(* ===== verification/WamUndo.v ===== *)
(** * Frozen goals, cuts and backtracking preserve the invariant

    The operations of the machine that move environments and choice points, against the
    invariant of [WamSafe]. *)

From S2P Require Import Prelude Cells Heap HeapGrow Bigs TermEnv HeapSpec Unify UnifyFrame Machine Wam WamSafe.

Section undo.
Context (c : code) (SV : saved).

Abbreviation b := (sv_b SV).
Abbreviation ch := (sv_choice SV).
Abbreviation H0 := (sv_cells SV).
Abbreviation T0 := (sv_entries SV).
Abbreviation protected := (protected SV).
Abbreviation live := (live SV).
Abbreviation intact := (intact b ch).

(** ** Frozen goals *)

(** The heap keeps its size. *)
Definition same_size (w w' : wam) : Prop := h_size (w_heap w') = h_size (w_heap w).

Lemma same_core_size w w' : same_core w w' -> same_size w w'.
Proof. intros [E _ _ _ _]. unfold same_size, w_heap. by rewrite E. Qed.
Lemma same_size_trans w1 w2 w3 : same_size w1 w2 -> same_size w2 w3 -> same_size w1 w3.
Proof. unfold same_size. congruence. Qed.

Lemma live_refl w : live w -> live w /\ same_size w w.
Proof. by split. Qed.
#[local] Hint Resolve live_refl : core.

Lemma set_env_live w e : live w -> env_safe SV e -> h_size (e_heap e) = h_size (w_heap w) ->
  live (set_env w e) /\ same_size w (set_env w e).
Proof.
  intros [P I] He Hs. split; [|done]. split; [|by apply intact_set_env].
  apply protected_set_env; [done|done|]. rewrite Hs. apply P.
Qed.

Lemma watch_live w i v h : live w -> heap_watch (w_heap w) i v = Ok h ->
  live (set_heap w h) /\ same_size w (set_heap w h).
Proof.
  intros Lw H. destruct (env_safe_watch SV (w_env w) i v h (pr_env _ _ (lv_protected _ _ Lw)) H) as [He Hs].
  by apply set_env_live.
Qed.

Lemma clear_closure_live w i w' : clear_frozen_closure w i = Ok w' -> live w -> live w' /\ same_size w w'.
Proof.
  unfold clear_frozen_closure. intros (h & Hh & H)%bind_Ok Lw. injection H as <-.
  destruct (watch_live w i false h Lw Hh) as [L1 S1]. split; [|done]. eapply same_live; [|exact L1]. by split.
Qed.

Lemma clear_closures_live l w w' : clear_frozen_closures w l = Ok w' -> live w -> live w' /\ same_size w w'.
Proof.
  revert w. induction l as [|i l IH]; intros w H Lw; cbn [clear_frozen_closures] in H; [injection H as <-; auto|].
  apply bind_Ok in H as (w1 & H1 & H). destruct (clear_closure_live w i w1 H1 Lw) as [L1 S1].
  destruct (IH w1 H L1) as [L2 S2]. split; [done|]. by eapply same_size_trans.
Qed.

Lemma unwind_closures_live l w w' : unwind_frozen_closures w l = Ok w' -> live w -> live w' /\ same_size w w'.
Proof.
  revert w. induction l as [|i l IH]; intros w H Lw; cbn [unwind_frozen_closures] in H; [injection H as <-; auto|].
  apply bind_Ok in H as (x & _ & (w1 & H1 & H)%bind_Ok).
  assert (live w1 /\ same_size w w1) as [L1 S1].
  { destruct x; [by eapply clear_closure_live|]. injection H1 as <-; auto. }
  destruct (IH w1 H L1) as [L2 S2]. split; [done|]. by eapply same_size_trans.
Qed.
(** *** [arg/3] *)

Lemma copy_regs w t w' : new_term_copy_cell w t = Ok w' -> w_b w' = w_b w /\ w_frames w' = w_frames w.
Proof. unfold new_term_copy_cell. intros ([h i] & _ & H)%bind_Ok. by injection H as <-. Qed.

Lemma store_p_keeps w w' : store_p_on_heap_if_wam w = Ok w' ->
  keeps SV w w' /\ w_b w' = w_b w /\ w_frames w' = w_frames w.
Proof.
  unfold store_p_on_heap_if_wam. intros H. destruct (has_wam_code _); [apply bind_Ok in H as (o & _ & H)|].
  all: split; [by eapply copy_cell_keeps|by eapply copy_regs].
Qed.

(** Cells on the heap, then a choice point, then work on terms. *)
Lemma choice_in_between w w1 p w2 w' :
  keeps SV w w1 -> w_b w1 = w_b w -> w_frames w1 = w_frames w -> allocate_choice_point w1 (num_y c w1 true) p = Ok w2 ->
  keeps SV w2 w' -> live w -> small w' -> protected w'.
Proof.
  intros K1 Eb Ef H2 K2 L S'. destruct (kp_heap _ _ _ K1 (protected_heap _ _ (lv_protected _ _ L))) as [Hi _].
  assert (E : w_heap w2 = w_heap w1).
  { unfold allocate_choice_point, allocate_choices in H2. apply bind_Ok in H2 as (a & _ & (args & _ & H2)%bind_Ok). by injection H2 as <-. }
  assert (S2 : small w2) by (apply (kp_small SV _ w' K2); [by rewrite E|done]).
  assert (S1 : small w1) by (unfold small in *; by rewrite <-E).
  apply (kp_protected _ _ _ K2 S'), (lv_protected SV), (new_choice_live _ _ _ H2).
  split; [by apply (kp_protected _ _ _ K1 S1), L|]. apply (intact_same SV w1 w); [done|done|apply L].
Qed.

#[local] Instance arg_3_keeps next_arg : KeepsChoice (arg_3 import_bits fuel c next_arg).
Proof.
  intros w n args w' r L S H S' _. unfold arg_3 in H.
  apply bind_Ok in H as (i & _ & (t & _ & (u1 & _ & ([w4 i'] & H4 & H)%bind_Ok)%bind_Ok)%bind_Ok).
  apply bind_Ok in H as (u2 & _ & (f & _ & (u3 & _ & (v & _ & (a2 & _ & H%(base_unify_keeps _ _ SV))%bind_Ok)%bind_Ok)%bind_Ok)%bind_Ok).
  destruct (is_ref (cell_tag i)).
  - apply bind_Ok in H4 as (w1 & H1 & (w2 & H2%store_p_keeps & (w3 & H3 & ([w5 ok] & H5%(base_unify_keeps _ _ SV) & H4)%bind_Ok)%bind_Ok)%bind_Ok).
    injection H4 as -> _. destruct H2 as (K2 & Eb & Ef). destruct (copy_regs _ _ _ H1) as [Eb1 Ef1].
    eapply (choice_in_between w w2); [|congruence..|exact H3| |exact L|exact S'].
    + etransitivity; [by eapply copy_cell_keeps|exact K2].
    + by etransitivity.
  - injection H4 as <- _. by apply (kp_protected _ _ _ H S'), L.
Qed.

(** *** Every built-in of the table *)

#[local] Instance terms_keep_choice bn : works_on_terms SV bn -> KeepsChoice bn.
Proof. intros H. by eapply terms_keep. Qed.

Lemma table_keeps next_arg e : e ∈ load_builtins import_bits fuel c next_arg -> KeepsChoice (be_fn e).
Proof.
  intros H%list_elem_of_In. cbn in H. repeat (destruct H as [<-|H]; [apply _|]). done.
Qed.

End keep.

(** C20: whatever built-ins of the table a program calls, they keep every choice point: they
    change the machine only in ways that backtracking to it undoes, unless they pop it.
    This is what the theorems about choice points ask of the built-ins of a program. *)
Theorem table_builtins_keep import_bits fuel next_arg c :
  calls_table import_bits fuel next_arg c -> forall SV, code_keeps c SV.
Proof.
  intros (c' & _ & H) SV o i Hi. specialize (H o i Hi).
  destruct i; try done; destruct H as (e & He & <- & _); by apply (table_keeps import_bits fuel c' SV next_arg).
Qed.

(** *** An example *)

(** Code without its built-ins. *)
Definition erase_builtin (i : instr) : instr :=
  match i with BUILTIN f _ => BUILTIN f fail_0 | BUILTIN_R f _ n => BUILTIN_R f fail_0 n | i => i end.
Definition erase_builtins (c : code) : code := Code (erase_builtin <$> c_instrs c) (c_rev_map c) (c_meta c).

Lemma erased_calls c w : num_y (erase_builtins c) w true = num_y c w true.
Proof.
  unfold num_y. cbn [negb andb]. destruct (negb (has_wam_code (w_cp w))); [done|].
  destruct (wam_offset (w_cp w)) as [o|]; [|done]. cbn. unfold num_y_at_call, to_code. cbn.
  rewrite lookup_fmap. by destruct (c_instrs c !! (o - 6)) as [[]|].
Qed.

Lemma erased_same_calls c c' : erase_builtins c = erase_builtins c' -> same_calls c c'.
Proof. intros E w. by rewrite <-(erased_calls c), E, erased_calls. Qed.

(** [p(X, Y) :- X = Y, (true ; fail).], with [;] called after [=]. *)
Module KeepExample.

Definition prog_with (unify disjunction : builtin_fn) : code := Code {[
  0 := ALLOCATE;
  2 := BUILTIN (con_constant [61] 2) unify;
  7 := PUT_CONSTANT (con_constant [116; 114; 117; 101] 0) 0;
  11 := PUT_CONSTANT (con_constant [102; 97; 105; 108] 0) 1;
  15 := BUILTIN_R (con_constant [59] 2) disjunction 0;
  21 := DEALLOCATE;
  23 := PROCEED ]} [] ∅.
Definition digits (bs : list Z) : Z := foldl (fun v b => 256 * v + b) 0 bs.
Definition prog : code :=
  prog_with (operator_unification digits 10) (operator_disjunction (prog_with fail_0 fail_0)).

Lemma prog_table next_arg : calls_table digits 10 next_arg prog.
Proof.
  exists (prog_with fail_0 fail_0). split; [by apply erased_same_calls; vm_compute|].
  intros o i H. unfold prog, prog_with in H. cbn [c_instrs] in H.
  repeat (apply lookup_insert_Some in H as [[_ <-]|[_ H]]; [try done|]); [..|by apply lookup_singleton_Some in H as [_ <-]].
  - eexists (BuiltinEntry [61] 2 _ false). split; [|done]. apply list_elem_of_In. cbn. do 14 right. by left.
  - eexists (BuiltinEntry [59] 2 _ true). split; [|done]. apply list_elem_of_In. cbn. do 5 right. by left.
Qed.
(* ===== verification/TermCopyFrame.v ===== *)
(** * Copying a term touches new cells only

    Whatever term is copied and however the heap is linked, the cells that were there stay
    as they are: [copy] writes to the structures and big integers it has allocated itself.
    Trail and [hb] are as before. *)

From S2P Require Import Prelude Cells Heap HeapGrow Bigs TermEnv HeapSpec UnifySpec UnifyFrame TermCopy TermCopySpec Machine Wam WamSafe BuiltinsSafe.

Lemma extended_refl h : heap_inv h -> extended h h.
Proof. intros H. split; [by apply grows_refl|auto]. Qed.
Lemma extended_trans h1 h2 h3 : extended h1 h2 -> extended h2 h3 -> extended h1 h3.
Proof.
  intros [G1 D1] [G2 D2]. split; [by eapply grows_trans|]. intros i [Hi|Hi]%D2; [by apply D1|right].
  pose proof (gr_size _ _ G1). lia.
Qed.

(** ** Spans *)

Lemma zero_cells_lookup m n k j :
  (j < n -> zero_cells m n k !! j = m !! j) /\ (is_Some (zero_cells m n k !! j) -> is_Some (m !! j) \/ n <= j).
Proof.
  unfold zero_cells. assert (Hin : forall i, i ∈ seqZ n k -> n <= i) by (intros i [? _]%elem_of_seqZ; lia).
  revert Hin. induction (seqZ n k) as [|i l IH]; intros Hin; cbn; [auto|].
  destruct IH as [I1 I2]; [intros x Hx; apply Hin; by apply list_elem_of_further|].
  pose proof (Hin i (list_elem_of_here _ _)). split.
  - intros Hj. rewrite lookup_insert_ne by lia. by apply I1.
  - rewrite lookup_insert. destruct (decide (i = j)) as [<-|]; [by right|done].
Qed.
□ □ □ □
Everything from the first line of the data through the line containing "invariant of [WamSafe]. *)" should be echoed exactly. Add nothing.

• **Reply**:
(* ===== verification/WamUndo.v ===== *)
(** * Frozen goals, cuts and backtracking preserve the invariant

    The operations of the machine that move environments and choice points, against the
    invariant of [WamSafe]. *)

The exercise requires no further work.